今回のまとめ:組織学習のレベルには、知の探索と活用が影響を及ぼすとされています。


 今回は、ジェームズ・マーチが1991年に発表した論文の中で使用した知の「探索」(Exploration)と「活用」(Exploitation)という語を、キーワードとして取り上げてみます。Exploitationは、「深化」とか「深耕」と訳されることもありますが、ここでは活用と訳しておきます。
 この論文でマーチが取り組んだ課題は、組織と個人が相互に学習する生態系的なプロセスをモデル化することと、組織のパフォーマンスと競争優位の関係をモデル化することだったのですが、知の探索と活用は、特に組織学習のモデル化という課題において重要な意味を持つことになります。
 マーチは、組織学習のプロセスを分析するための方法としてコンピュータ・シミュレーション・モデルを用いているのですが、このモデルにも欠陥があることが高橋伸夫教授らによって指摘されています。しかし、ここではこの点には触れず、組織学習に及ぼす探索と活用というモデルの枠組みが、どのような影響力を及ぼすことになったのかを見ておきます。

 ここで言う探索とは、企業が保有する知識の範囲を拡張しようとすることを意味しており、活用とは既存の知識に改良を加えることなどにより深め、有効に利用していくことを意味しています。組織学習には、この両方が重要なのですが、概して企業は直ちに利益に結び付かない探索よりも、短期的な利益を求めて知の活用に傾斜しがちとなり、その結果、長期的なイノベーションが停滞することになります。マーチは、この現象を学習の近視眼(myopia)と呼びました。
 この現象は、その後、コンピテンシー・トラップ(有能性の罠)と呼ばれ、マーチ自身が91年の論文で使用した語ではないのですが、探索と活用の「両手使い」(ambidexterity)ができる経営、「両利きの経営」という命題に落とし込まれることになりました。「両利きの経営」は、「双面型経営」と訳されることもあります。

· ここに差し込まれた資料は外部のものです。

(** *** First occurrences *)

Lemma first_occurrences_In (l : list string) (x : string) :
  In x (first_occurrences l) <-> In x l.
Proof.
  induction l as [|n l IH]; cbn; [tauto|].
  rewrite filter_In, IH, negb_true_iff, String.eqb_neq.
  destruct (string_dec n x) as [->|N]; [tauto|].
  split; [tauto|]. intros [E|I]; [tauto|]. right. split; [assumption|].
  intros ->. now apply N.
Qed.

Lemma first_occurrences_NoDup (l : list string) : NoDup (first_occurrences l).
Proof.
  induction l as [|n l IH]; cbn; constructor.
  - rewrite filter_In, negb_true_iff, String.eqb_neq. tauto.
  - now apply NoDup_filter.
Qed.

Lemma first_occurrences_snoc (l : list string) (k : string) :
  first_occurrences (l ++ [k])
  = if in_dec string_dec k l then first_occurrences l
    else (first_occurrences l ++ [k])%list.
Proof.
  induction l as [|n l IH]; cbn [app first_occurrences].
  - destruct (in_dec string_dec k []) as [[]|_]. reflexivity.
  - rewrite IH.
    destruct (in_dec string_dec k l) as [I|N];
      destruct (in_dec string_dec k (n :: l)) as [I'|N']; try reflexivity.
    + destruct N'. now right.
    + destruct I' as [->|I']; [|contradiction].
      rewrite filter_app. cbn. rewrite String.eqb_refl. cbn.
      now rewrite app_nil_r.
    + rewrite filter_app. cbn.
      destruct (k =? n) eqn:E; [|reflexivity].
      apply String.eqb_eq in E. subst. destruct N'. now left.
Qed.

Lemma first_occurrences_distinct (l : list string) :
  NoDup l -> first_occurrences l = l.
Proof.
  induction 1 as [|n l Nn Nl IH]; cbn; [reflexivity|].
  rewrite IH. f_equal.
  apply forallb_filter_id, forallb_forall. intros m I.
  apply negb_true_iff, String.eqb_neq. intros ->. contradiction.
Qed.

Lemma first_occurrences_count (l : list string) :
  length (first_occurrences l) = length (nodup string_dec l).
Proof.
  apply Permutation_length, NoDup_Permutation.
  - apply first_occurrences_NoDup.
  - apply NoDup_nodup.
  - intros x. now rewrite first_occurrences_In, nodup_In.
Qed.

(** *** The loop over the parser's tools *)

Lemma register_tools_snoc (l : list RestApiTool) (t : RestApiTool)
    (d : dict RestApiTool) :
  register_tools (l ++ [t]) d = setitem (name t) t (register_tools l d).
Proof. unfold register_tools. now rewrite fold_left_app. Qed.

Lemma registry_keys (l : list RestApiTool) :
  keys (register_tools l []) = first_occurrences (map name l).
Proof.
  induction l as [|t l IH] using rev_ind; [reflexivity|].
  rewrite register_tools_snoc, map_app. cbn [map].
  rewrite first_occurrences_snoc.
  destruct (in_dec string_dec (name t) (map name l)) as [I|N].
  - rewrite setitem_present; [assumption|].
    rewrite IH. now apply first_occurrences_In.
  - rewrite setitem_fresh.
    + unfold keys in *. rewrite map_app, IH. reflexivity.
    + rewrite IH, first_occurrences_In. assumption.
Qed.

Lemma last_named_snoc (l : list RestApiTool) (t : RestApiTool) (n : string) :
  last_named n (l ++ [t])
  = if name t =? n then Some t else last_named n l.
Proof. unfold last_named. rewrite rev_app_distr. reflexivity. Qed.
(** * etcdraft: membership calculator, block pullers and chain state machine

    A shallow embedding of [orderer/consensus/etcdraft/util.go] and the parts
    of [orderer/consensus/etcdraft/chain.go] that decide block writing,
    snapshot handling and the [errorC] channel, with the properties of the
    specification proved (or refuted) on it.

    Conventions.
    - [uint64] values are [N]; additions and subtractions that Go performs
      modulo 2^64 are written [add64] and [sub64].
    - [[]byte] certificates are [string]s, as the code itself converts them
      with [string(...)] before using them as map keys.
    - Go maps are [gmap]s; a [range] over a map visits [map_to_list] of it.
      Go leaves that order unspecified; [ComputeMembershipChanges_order]
      shows the one result that depends on a map range does not depend on
      the order.
    - A run-time panic ([logger.Panicf], a nil dereference, closing a closed
      channel) is the [PanicAt] outcome, which keeps the state the call had
      reached; a returned [error] is a value.
    - A Go pointer that the code dereferences without a test is an
      [option]; dereferencing [None] is the panic [PanicNilDereference].
    - What the package calls outside itself is a parameter: the decoders are
      the class [Codec], and a collaborator that answers by its state is a
      function of the calls made so far.
    - Logging, metrics and locks are not modelled. *)

From stdpp Require Import gmap strings pretty list fin_maps.
From Stdlib Require Import NArith ZArith Lia.

Local Open Scope N_scope.

(** ** Machine integers *)

Definition two64 : N := 2 ^ 64.

Definition add64 (a b : N) : N := (a + b) mod two64.

Definition sub64 (a b : N) : N := (a + (two64 - b mod two64)) mod two64.

Definition MaxUint64 : N := two64 - 1.

(** ** Outcomes *)

Inductive panic :=
| PanicMsg (msg : string)
| PanicNilDereference
| PanicCloseOfClosedChannel.

(** The outcomes of a call.  A panic comes with the state [s] the call had
    reached: what was written before a panic stays written.  [OutOfFuel] is
    not an outcome of the program: it is what a loop of the embedding answers
    when the fuel it was given does not reach the end. *)
Inductive outcome (S A : Type) :=
| Ret (a : A)
| PanicAt (p : panic) (s : S)
| OutOfFuel.
Arguments Ret {S A} a.
Arguments PanicAt {S A} p s.
Arguments OutOfFuel {S A}.

(** The outcomes of a function that has no state of its own. *)
Abbreviation run := (outcome unit).
Abbreviation Panic p := (PanicAt p tt).

#[global] Instance run_ret : MRet run := fun A a => Ret a.

#[global] Instance run_bind : MBind run := fun A B k r =>
  match r with
  | Ret a => k a
  | Panic p => Panic p
  | OutOfFuel => OutOfFuel
  end.

(** A Go [(T, error)] result. *)
Inductive result (E A : Type) :=
| Ok (a : A)
| Err (e : E).
Arguments Ok {E A} a.
Arguments Err {E A} e.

 ところで、この「両利きの経営」という命題こそが、イノベーションに関する世界最先端の研究成果であり、ビジネススクールでは学べない知見だという経営学者がいます。確かに、探索と活用のバランスをいかにして実現するかについては、非常に多くの実証研究が行われており、経営学者にとって最先端の課題とされてきたことは事実です。しかし、それら実証研究の中には、興味深い事実発見をもたらした成果も少なからずありますが、多くの成果はまだ十分な検証を受けておらず、知見として確立したとは言い難いものです。そもそも元になったマーチの分析自体が波乱含みなのですから。一方、ビジネススクールの学生に向かって、単に「新しい知識を探索することも既存の知識を活用することも重要だが、とかく企業は活用の方に偏りがちだ」などと言って聞かせれば、経営学者とは何と凡庸な教説を振り回す商売なのかと思われかねないだろうと、私は思います。つまり、この程度の知見はビジネススクールで学べないのではなく、教えるに値しないのです。

 ただし、マーチが取り組んだ組織学習のモデル化という課題は、まだ解決に成功したとは言えなくとも、それ自体として非常に価値のあるものです。この点については、別の機会に説明したいと思います。